Courtesy Library of Congress, LC-USZ62-7816.

Born into slavery as Araminta Ross in Dorchester County on the eastern shore of Maryland, Harriet Tubman (c. 1820–1913) had a distinguished career as an abolitionist and conductor on the Underground Railroad for more than a decade after her escape from slavery in 1849. Soon after the outbreak of the Civil War, Tubman headed for Union-occupied coastal South Carolina where she first served as a nurse. After President Lincoln’s Emancipation Proclamation became effective in January 1863, Tubman began to lead armed scouting expeditions around Port Royal, South Carolina. On June 2, 1863, Tubman guided Union steamboats in the Cohambee River raid, which resulted in the rescue of more than seven hundred slaves, the destruction of many plantations, and the capture of valuable food and other supplies.

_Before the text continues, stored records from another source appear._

(* ===== verification/SerialDev.v ===== *)
(** Serial devices, the other half of components/drivers/serial/serial.c: opening and
    closing, reading, writing with interrupts and DMA, control, registration and the
    interrupt handler. It is a driver below src/device.c; the receive FIFO is that of
    Serial.v, the transmitter uses the completions and data queues of DevIpc.v. *)

From Stdlib Require Import ZArith Lia.
From stdpp Require Import base numbers option gmap.
From stdpp Require Import list.
From S2P Require Import Prelude.
From S2P Require Import Serial.
From S2P Require Import KernelDefs.
From S2P Require Import Scheduler.
From S2P Require Import Object.
From S2P Require Import Timer.
From S2P Require Import Thread.
From S2P Require Import Clock.
From S2P Require Import Ipc.
From S2P Require Import Kstate.
From S2P Require Import DevIpc.
From S2P Require Import Device.
Local Open Scope Z_scope.
Local Open Scope rt_scope.

(** * State *)

Definition RT_SERIAL_EVENT_RX_IND : Z := 1.
Definition RT_SERIAL_EVENT_TX_DONE : Z := 2.
Definition RT_SERIAL_EVENT_RX_DMADONE : Z := 3.
Definition RT_SERIAL_EVENT_TX_DMADONE : Z := 4.
Definition RT_SERIAL_DMA_RX : Z := 1.
Definition RT_SERIAL_DMA_TX : Z := 2.
Definition RT_DEVICE_CTRL_RESUME : Z := 1.
Definition RT_DEVICE_CTRL_SUSPEND : Z := 2.
Definition RT_DEVICE_CTRL_CONFIG : Z := 3.
Definition RT_DEVICE_CTRL_SET_INT : Z := 0x10.
Definition RT_DEVICE_CTRL_CLR_INT : Z := 0x11.

(** [serial_rx] and [serial_tx]: [RT_NULL], or the structure at the address [p]. The
    completion of a transmit FIFO and the data queue of a DMA transmitter have the address
    of their structure. *)
Inductive serial_rx := RxNull | RxFifo (p : Z) (f : rt_serial_rx_fifo) | RxDma (p : Z) (activated : bool).
Inductive serial_tx := TxNull | TxFifo (p : Z) | TxDma (p : Z) (activated : bool).

(** [struct rt_serial_device] behind its device. *)
Record rt_serial_device := mk_serial { sr_config : serial_configure; sr_rx : serial_rx; sr_tx : serial_tx }.

(** The pointers themselves. *)
Definition rx_ptr (r : serial_rx) : Z := match r with RxNull => 0 | RxFifo p _ | RxDma p _ => p end.
Definition tx_ptr (t : serial_tx) : Z := match t with TxNull => 0 | TxFifo p | TxDma p _ => p end.

Section serial.
Context {H : Type} (uart : rt_uart_ops H).
(** What the calls of [rt_malloc] return, one after the other: any addresses, [RT_NULL] where
    there is no memory. The allocator itself is in Mem.v; here only its answers matter.
    And what a pointer to a configuration points to. *)
Variable heap_addr : nat → Z.
Variable config_at : Z → serial_configure.

(** Devices, hardware, number of allocations, allocated addresses, completions, data
    queues and their notifications, and calls of the device's callbacks with their
    argument. *)
Record serial_st := mk_sst {
  ss_dev : gmap Z rt_serial_device;
  ss_hw : H;
  ss_count : nat;
  ss_live : list Z;
  ss_flag : gmap Z Z;
  ss_dq : gmap Z rt_data_queue;
  ss_notes : list (Z * Z);
  ss_calls : list (Z * Z)
}.

Abbreviation SM A := (M (Device.dst serial_st) A).

Definition mod_drv (f : serial_st → serial_st) : SM unit :=
  modify (λ s, mk_dst (d_k s) (d_errno s) (d_dev s) (f (d_drv s))).

Definition get_serial (a : Z) : SM rt_serial_device := λ s,
  match ss_dev (d_drv s) !! a with Some x => Some (x, s) | None => None end.
Definition put_serial (a : Z) (x : rt_serial_device) : SM unit :=
  mod_drv (λ v, mk_sst (<[a := x]> (ss_dev v)) (ss_hw v) (ss_count v) (ss_live v) (ss_flag v) (ss_dq v) (ss_notes v) (ss_calls v)).
Definition set_rx (a : Z) (r : serial_rx) : SM unit := x ← get_serial a; put_serial a (mk_serial (sr_config x) r (sr_tx x)).
Definition set_tx (a : Z) (t : serial_tx) : SM unit := x ← get_serial a; put_serial a (mk_serial (sr_config x) (sr_rx x) t).
Definition set_config (a : Z) (c : serial_configure) : SM unit := x ← get_serial a; put_serial a (mk_serial c (sr_rx x) (sr_tx x)).

(** An operation of the hardware. *)
Definition hw {A} (f : H → A * H) : SM A := λ s,
  let v := d_drv s in
  let '(r, h) := f (ss_hw v) in
  Some (r, mk_dst (d_k s) (d_errno s) (d_dev s)
    (mk_sst (ss_dev v) h (ss_count v) (ss_live v) (ss_flag v) (ss_dq v) (ss_notes v) (ss_calls v))).

(** A routine of the driver IPC. *)
Definition ipc {A} (m : M DevIpc.dst A) : SM A := λ s,
  let v := d_drv s in
  match m (DevIpc.mk_dst (d_k s) (d_errno s) (ss_flag v) (ss_dq v) (ss_notes v)) with
  | Some (a, t) => Some (a, mk_dst (ds_k t) (ds_errno t) (d_dev s)
      (mk_sst (ss_dev v) (ss_hw v) (ss_count v) (ss_live v) (ds_flag t) (ds_dq t) (ds_notes t) (ss_calls v)))
  | None => None
  end.

(** [rt_malloc] and [rt_free]: the next answer of the heap, and the addresses in use. *)
Definition rt_malloc : SM Z := λ s,
  let v := d_drv s in
  let p := heap_addr (ss_count v) in
  Some (p, mk_dst (d_k s) (d_errno s) (d_dev s)
    (mk_sst (ss_dev v) (ss_hw v) (S (ss_count v)) (if nz p then p :: ss_live v else ss_live v) (ss_flag v) (ss_dq v) (ss_notes v) (ss_calls v))).
Definition rt_free (p : Z) : SM unit :=
  mod_drv (λ v, mk_sst (ss_dev v) (ss_hw v) (ss_count v) (filter (λ q, q ≠ p) (ss_live v)) (ss_flag v) (ss_dq v) (ss_notes v) (ss_calls v)).

(** A callback of the application is called with [arg]. *)
Definition callback (f : option Z) (arg : Z) : SM unit :=
  match f with
  | Some f => mod_drv (λ v, mk_sst (ss_dev v) (ss_hw v) (ss_count v) (ss_live v) (ss_flag v) (ss_dq v) (ss_notes v) (ss_calls v ++ [(f, arg)]))
  | None => ret tt
  end.

(** [flags & bit] *)
Definition bit_set (flags bit : Z) : bool := nz (Z.land flags bit).
Definition or_open (a bit : Z) : SM unit := mod_dev a (λ d, with_open_flag (u16 (Z.lor (dv_open_flag d) bit)) d).
Definition clr_open (a bit : Z) : SM unit := mod_dev a (λ d, with_open_flag (u16 (Z.land (dv_open_flag d) (Z.lnot bit))) d).
Definition control (cmd arg : Z) : SM unit := hw (u_control uart cmd arg) ;; ret tt.

(** * Device operations *)

Definition rt_serial_init (a : Z) : SM Z :=
  set_rx a RxNull ;;
  set_tx a TxNull ;;
  x ← get_serial a;
  match u_configure uart with Some configure => hw (configure (sr_config x)) | None => ret RT_EOK end.

(** A receive FIFO in new memory. *)
Definition new_rx_fifo (a bufsz : Z) : SM unit :=
  p ← rt_malloc;
  assert (nz p) ;;
  set_rx a (RxFifo p (new_fifo bufsz)).

Definition open_rx (a oflag : Z) : SM unit :=
  x ← get_serial a;
  let bufsz := cf_bufsz (sr_config x) in
  match sr_rx x with
  | RxNull =>
      if bit_set oflag RT_DEVICE_FLAG_INT_RX then
        new_rx_fifo a bufsz ;;
        or_open a RT_DEVICE_FLAG_INT_RX ;;
        control RT_DEVICE_CTRL_SET_INT RT_DEVICE_FLAG_INT_RX
      else if bit_set oflag RT_DEVICE_FLAG_DMA_RX then
        (if bufsz =? 0 then
           p ← rt_malloc;
           assert (nz p) ;;
           set_rx a (RxDma p false)
         else
           new_rx_fifo a bufsz ;;
           control RT_DEVICE_CTRL_CONFIG RT_DEVICE_FLAG_DMA_RX) ;;
        or_open a RT_DEVICE_FLAG_DMA_RX
      else set_rx a RxNull
  | _ =>
      if bit_set oflag RT_DEVICE_FLAG_INT_RX then or_open a RT_DEVICE_FLAG_INT_RX
      else if bit_set oflag RT_DEVICE_FLAG_DMA_RX then or_open a RT_DEVICE_FLAG_DMA_RX
      else ret tt
  end.

(** The array of a data queue of [size] blocks, as [rt_malloc] returns it. *)
Definition new_queue (size : nat) : SM (option (list rt_data_item)) :=
  p ← rt_malloc;
  ret (if nz p then Some (replicate size (mk_item 0 0)) else None).

Definition open_tx (a oflag : Z) : SM unit :=
  x ← get_serial a;
  match sr_tx x with
  | TxNull =>
      if bit_set oflag RT_DEVICE_FLAG_INT_TX then
        p ← rt_malloc;
        assert (nz p) ;;
        ipc (rt_completion_init p) ;;
        set_tx a (TxFifo p) ;;
        or_open a RT_DEVICE_FLAG_INT_TX ;;
        control RT_DEVICE_CTRL_SET_INT RT_DEVICE_FLAG_INT_TX
      else if bit_set oflag RT_DEVICE_FLAG_DMA_TX then
        p ← rt_malloc;
        assert (nz p) ;;
        queue ← new_queue 8;
        ipc (rt_data_queue_init p 8 4 false queue) ;;
        set_tx a (TxDma p false) ;;
        or_open a RT_DEVICE_FLAG_DMA_TX
      else set_tx a TxNull
  | _ =>
      if bit_set oflag RT_DEVICE_FLAG_INT_TX then or_open a RT_DEVICE_FLAG_INT_TX
      else if bit_set oflag RT_DEVICE_FLAG_DMA_TX then or_open a RT_DEVICE_FLAG_DMA_TX
      else ret tt
  end.

(** A mode the device does not have. *)
Definition refused (d : rt_device) (oflag mode : Z) : bool := bit_set oflag mode && negb (bit_set (dv_flag d) mode).

Definition rt_serial_open (a oflag : Z) : SM Z :=
  let oflag := u16 oflag in
  d ← get_dev a;
  if refused d oflag RT_DEVICE_FLAG_DMA_RX then ret (- RT_EIO)
  else if refused d oflag RT_DEVICE_FLAG_DMA_TX then ret (- RT_EIO)
  else if refused d oflag RT_DEVICE_FLAG_INT_RX then ret (- RT_EIO)
  else if refused d oflag RT_DEVICE_FLAG_INT_TX then ret (- RT_EIO)
  else
    let stream_flag :=
      if bit_set oflag RT_DEVICE_FLAG_STREAM || bit_set (dv_open_flag d) RT_DEVICE_FLAG_STREAM then RT_DEVICE_FLAG_STREAM else 0 in
    mod_dev a (with_open_flag (Z.land oflag 0xff)) ;;
    open_rx a oflag ;;
    open_tx a oflag ;;
    or_open a stream_flag ;;
    ret RT_EOK.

She worked for Colonel Robert Gould Shaw, the commander of the Massachusetts Fifty-Fourth Colored Infantry Regiment, in preparation for the assault on Fort Wagner later that summer, and continued to serve as Union scout, spy, nurse, and cook for the remainder of the war. This photo of Tubman was probably taken in 1869 as publicity for Sarah Bradford’s Scenes in the Life of Harriet Tubman. Despite Tubman’s invaluable contributions to the Union war effort, she never received regular pay or a pension for her own army service and only received a partial war widow’s pension starting in 1899. In 2003 the U.S. Congress approved payment of the full widow’s pension to the Harriet Tubman home in Auburn, New York.